All helmets are constructed via similar means. The exterior is called the shell and is usually made of polycarbonate, fiberglass, or kevlar. Inside the shell is the impact-absorbing layer made of expanded polystyrene foam. The inner lining, cheek pads, and restraint system finish off the helmet's construction. The foam layer is the primary consideration for replacing your helmet every five years. Over the years, it can degrade and get brittle, reducing its ability to absorb impacts. That said, you should not sell your old helmets or hold onto them as a backup to ensure that they protect your head as much as possible should you be involved in an accident.

Now that we know why we need to replace our helmets, we must know what to do with them. Below I will outline a few options you have to dispose of your helmet.

Dispose of Your Helmet

In an ideal world, you could recycle your helmet. After all, most of your helmet’s component pieces are recyclable. Unfortunately, because it is constructed of mixed materials, it cannot be recycled.

If you put your helmet in the recycling bin, it will be taken to the recycling plant, and because the materials can’t be easily separated, they would end up in the landfill anyway. If you’re only interested in disposing of your helmet, it’s best to send it to the garbage, to begin with, as it can’t be recycled.

If you dispose of your helmet in the garbage, cut the strap on it. Cutting the straps ensures that they can’t be further used. Much like with children’s car seats, when you dispose of them, you don’t want someone to try and re-use them and expose themselves to potential harm.

Donate Your Helmet

Even though your helmet shouldn’t continue being used after five years, that doesn’t mean it isn’t still useful. There are some surprising places you can donate your helmet to continue to be useful.

Your local emergency services are the most common places you can contact to see if they accept donated helmets.  Fire, police, and paramedics often accept donated helmets for training exercises. They use them in crash response training, which helps them to understand how to attend to injured riders and safely move them or take off their helmet if needed.

Likewise, there are several non-profits committed to rider safety and training. You can contact any local foundations and see if they accept helmets for training use, much like the emergency services mentioned above.

Creative Uses for Your Retired Helmet

While you can’t recycle your helmet through a recycling program, there are still fun and creative ways you can recycle the helmet directly.

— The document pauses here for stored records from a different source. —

(* ===== verification/Blob.v ===== *)
(** Accesses of any length, cut into pieces: the chunk generator
    ([src/m5/src/base/chunk_generator.hh]) and the functional accesses of a port
    ([src/m5/src/mem/port.cc]).  What is behind the port is the class
    [FunctionalPeer]; what its clients rely on is the class [FunctionalMemory],
    which the physical memory provides. *)

From S2P Require Import Prelude IntMath Packet PhysMem.

(** ** The chunk generator *)

Record ChunkGenerator := mkGen {
  curAddr : Z; nextAddr : Z; curSize : Z; sizeLeft : Z; startAddr : Z; chunkSize : Z
}.

(** The constructor; [totalSize] and [chunkSize] are [unsigned]. *)
Definition ChunkGenerator_new (start total chunk : Z) : option ChunkGenerator :=
  if (chunk =? 0) || isPowerOf2 32 chunk then
    let next := if chunk =? 0 then u64 (start + total)
                else let r := roundUp start chunk in if start =? r then u64 (r + chunk) else r in
    let left_in_chunk := u32 (next - start) in
    let cur := Z.min total left_in_chunk in
    Some (mkGen start next cur (u32 (total - cur)) start chunk)
  else None.

Definition complete (g : ChunkGenerator) : Z := u32 (curAddr g - startAddr g).

Definition done (g : ChunkGenerator) : bool := curSize g =? 0.

Definition next (g : ChunkGenerator) : bool * ChunkGenerator :=
  if sizeLeft g =? 0 then (false, mkGen (curAddr g) (nextAddr g) 0 (sizeLeft g) (startAddr g) (chunkSize g))
  else
    let cur := Z.min (sizeLeft g) (chunkSize g) in
    (true, mkGen (nextAddr g) (u64 (nextAddr g + cur)) cur (u32 (sizeLeft g - cur)) (startAddr g) (chunkSize g)).

Section Loop.
Context {X : Type}.

(** [for (ChunkGenerator gen(...); !gen.done(); gen.next())] with a body that may
    leave the function with [false]. *)
Fixpoint for_chunks (body : Z → Z → X → option (bool * X)) (fuel : nat) (g : ChunkGenerator) (s : X) : option (bool * X) :=
  if done g then Some (true, s)
  else
    match fuel with
    | O => None
    | S fuel =>
        '(ok, s) ← body (curAddr g) (curSize g) s;
        if (ok : bool) then for_chunks body fuel (next g).2 s else Some (false, s)
    end.

(** The size is an [int] that the constructor converts.  A piece has at least
    one byte, so the number of bytes is enough fuel. *)
Definition chunk_loop (body : Z → Z → X → option (bool * X)) (start size chunk : Z) (s : X) : option (bool * X) :=
  g ← ChunkGenerator_new start (u32 size) chunk;
  for_chunks body (Z.to_nat (u32 size)) g s.

End Loop.

(** ** The functional accesses of a port *)

Class FunctionalPeer (M : Type) := {
  sendFunctional : Packet.t → M → option (Packet.t * M);
  peerBlockSize : Z
}.

Section Port.
Context {M : Type} `{FunctionalPeer M}.

(** The buffer, how far the pointer is in it, and the request, which is used for
    every piece. *)
Definition blob_state : Type := list Z * Z * Request.t * M.

Definition blob_piece (t : Z) (cmd : Command) (addr sz : Z) (s : blob_state) : option (bool * blob_state) :=
  let '(buf, pos, req, m) := s in
  req ← Request.setPhys req addr sz 0 t;
  pkt ← Packet.dataStatic (Packet.new t req cmd Packet.Broadcast) (take (Z.to_nat sz) (drop (Z.to_nat pos) buf));
  '(q, m) ← sendFunctional pkt m;
  d ← Packet.getPtr q;
  Some (true, (take (Z.to_nat pos) buf ++ d ++ drop (Z.to_nat (pos + sz)) buf, pos + sz, Packet.req q, m)).

Definition blobHelper (t addr : Z) (p : list Z) (size : Z) (cmd : Command) (m : M) : option (list Z * M) :=
  '(_, s) ← chunk_loop (blob_piece t cmd) addr size peerBlockSize (p, 0, Request.fresh, m);
  let '(buf, _, _, m) := s in Some (buf, m).

Definition writeBlob (t addr : Z) (p : list Z) (size : Z) (m : M) : option M :=
  '(_, m) ← blobHelper t addr p size WriteReq m; Some m.

(** The buffer of [size] bytes is filled. *)
Definition readBlob (t addr : Z) (p : list Z) (size : Z) (m : M) : option (list Z * M) :=
  blobHelper t addr p size ReadReq m.

Definition memsetBlob (t addr val size : Z) (m : M) : option M :=
  let buf := replicate (Z.to_nat size) val in
  '(_, m) ← blobHelper t addr buf size WriteReq m; Some m.

End Port.

#[export] Instance PhysicalMemory_peer : FunctionalPeer PhysicalMemory := {|
  sendFunctional := doFunctionalAccess;
  peerBlockSize := 0
|}.

(** ** The rule of the loop *)

Lemma roundUp_next a k : 0 <= k < 32 → 0 <= a → a + 2 ^ k <= 2 ^ 64 →
  (let r := roundUp a (2 ^ k) in if a =? r then u64 (r + 2 ^ k) else r) = u64 (a + (2 ^ k - a mod 2 ^ k)).
Proof.
  intros Hk Ha Ho. assert (0 < 2 ^ k < 2 ^ 32) by (apply pow2_pos_lt; lia).
  pose proof (Z.mod_pos_bound a (2 ^ k) ltac:(lia)).
  cbn zeta. rewrite roundUp_spec by (unfold is_u64; lia).
  destruct (Z.eq_dec (a mod 2 ^ k) 0) as [E|E].
  - rewrite Z_mod_zero_opp_full by done. rewrite Z.add_0_r, Z.eqb_refl, E. f_equal. lia.
  - rewrite Z_mod_nz_opp_full by done. rewrite (proj2 (Z.eqb_neq _ _)) by lia. symmetry. apply u64_small. unfold is_u64. lia.
Qed.

(** A chunk size that the generator takes: none, or a power of two. *)
Definition chunk_ok (c : Z) : Prop := c = 0 ∨ ∃ k, 0 <= k < 32 ∧ c = 2 ^ k.

(** The length of the piece that starts at [x] with [r] bytes left. *)
Definition piece (x r c : Z) : Z := if c =? 0 then r else Z.min r (c - x mod c).

(** A generator of the pieces of the [n] bytes at [a] that has passed [off] of them. *)
Record gen_at (a n c off : Z) (g : ChunkGenerator) : Prop := {
  ga_addr : curAddr g = a + off;
  ga_chunk : chunkSize g = c;
  ga_size : curSize g = piece (a + off) (n - off) c;
  ga_left : sizeLeft g = n - off - curSize g;
  ga_next : 0 < sizeLeft g → nextAddr g = a + off + curSize g
}.

Lemma chunk_range c : chunk_ok c → 0 <= c < 2 ^ 32.
Proof. intros [->|(k & Hk & ->)]; [lia|]. pose proof (pow2_pos_lt k 32 Hk). lia. Qed.

Section Rule.
Context (a n c : Z).
Hypothesis (Ha : 0 <= a) (Hn : 0 <= n < 2 ^ 31) (Hc : chunk_ok c) (Hend : a + n + c <= 2 ^ 64).

Lemma piece_bounds x r : 0 <= r → 0 <= piece x r c <= r ∧ (0 < r → 0 < piece x r c) ∧
  (c = 0 ∨ x mod c + piece x r c <= c).
Proof.
  intros Hr. unfold piece. pose proof (chunk_range c Hc). destruct (Z.eqb_spec c 0); [split_and!; auto; lia|].
  pose proof (Z.mod_pos_bound x c ltac:(lia)). split_and!; lia.
Qed.

Lemma gen_start : ∃ g, ChunkGenerator_new a n c = Some g ∧ gen_at a n c 0 g.
Proof.
  unfold ChunkGenerator_new. pose proof (chunk_range c Hc) as Hcr. destruct Hc as [->|(k & Hk & ->)].
  - cbn [Z.eqb orb]. eexists. split; [done|].
    assert (u32 (u64 (a + n) - a) = n) as E by ilia.
    split; cbn; rewrite ?E; unfold piece; cbn [Z.eqb]; try lia; rewrite Z.min_id, u32_small by (unfold is_u32; lia); lia.
  - pose proof (pow2_pos_lt k 32 Hk) as Hp. rewrite (proj2 (Z.eqb_neq (2 ^ k) 0)) by lia. cbn [orb].
    rewrite (proj2 (isPowerOf2_spec 32 (2 ^ k) ltac:(lia) ltac:(lia))) by (by exists k). rewrite roundUp_next by lia. eexists. split; [done|].
    pose proof (Z.mod_pos_bound a (2 ^ k) ltac:(lia)) as Hm.
    assert (u32 (u64 (a + (2 ^ k - a mod 2 ^ k)) - a) = 2 ^ k - a mod 2 ^ k) as E.
    { generalize dependent (a mod 2 ^ k). intros r Hr. generalize dependent (2 ^ k). intros. ilia. }
    split; cbn [curAddr nextAddr curSize sizeLeft chunkSize]; rewrite ?E, ?Z.add_0_r, ?Z.sub_0_r; try done.
    + unfold piece. by rewrite (proj2 (Z.eqb_neq (2 ^ k) 0)) by lia.
    + apply u32_small. unfold is_u32. lia.
    + rewrite u32_small by (unfold is_u32; lia). intros Hl. rewrite u64_small by (unfold is_u64; lia). lia.
Qed.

Doing so requires a bit of creativity and thinking outside the box, but it can save the helmet from the landfill while providing a unique opportunity to express yourself.

Many riders like to hold on to their old helmets. After all, your helmet is with you on every ride; if you have it for five years, that's a lot of memories. If you have a shop or a man-cave setup, you can devote some space to collecting your helmets. These showcase your collection over the years and can be an excellent way to look back and remember all the epic rides you’ve had.

If you have a kid, I’m sure they think your helmet is the coolest and want to be just like you with your motorcycle. When it’s time for you to retire your helmet, you can pass it down to your child to play dress up.

If you’re a more curious-minded rider, you can test the limits of your helmet through your own tests. You can (safely) attempt to destroy it and see how much force it can take. Likewise, you can take it apart and see the different layers for yourself firsthand. A bisected helmet would make for a unique talking piece in a shop.

There are some more out-there creative options to upcycle your helmet on the internet. A few that I found through my searches included turning your helmet into a unique popcorn bowl. While this requires the helmet to be thoroughly cleaned and the porous inside sealed, it would undoubtedly make for a unique popcorn bowl.

Similarly, some people turn them into plant potters and any number of other creative uses for them. So if you’re against throwing out your helmet and can’t find someplace to accept it as a donation, do a bit of searching on the internet and see if there are any fun ways you can find to upcycle your helmet. You will be surprised by all the ways you can get creative with an old helmet.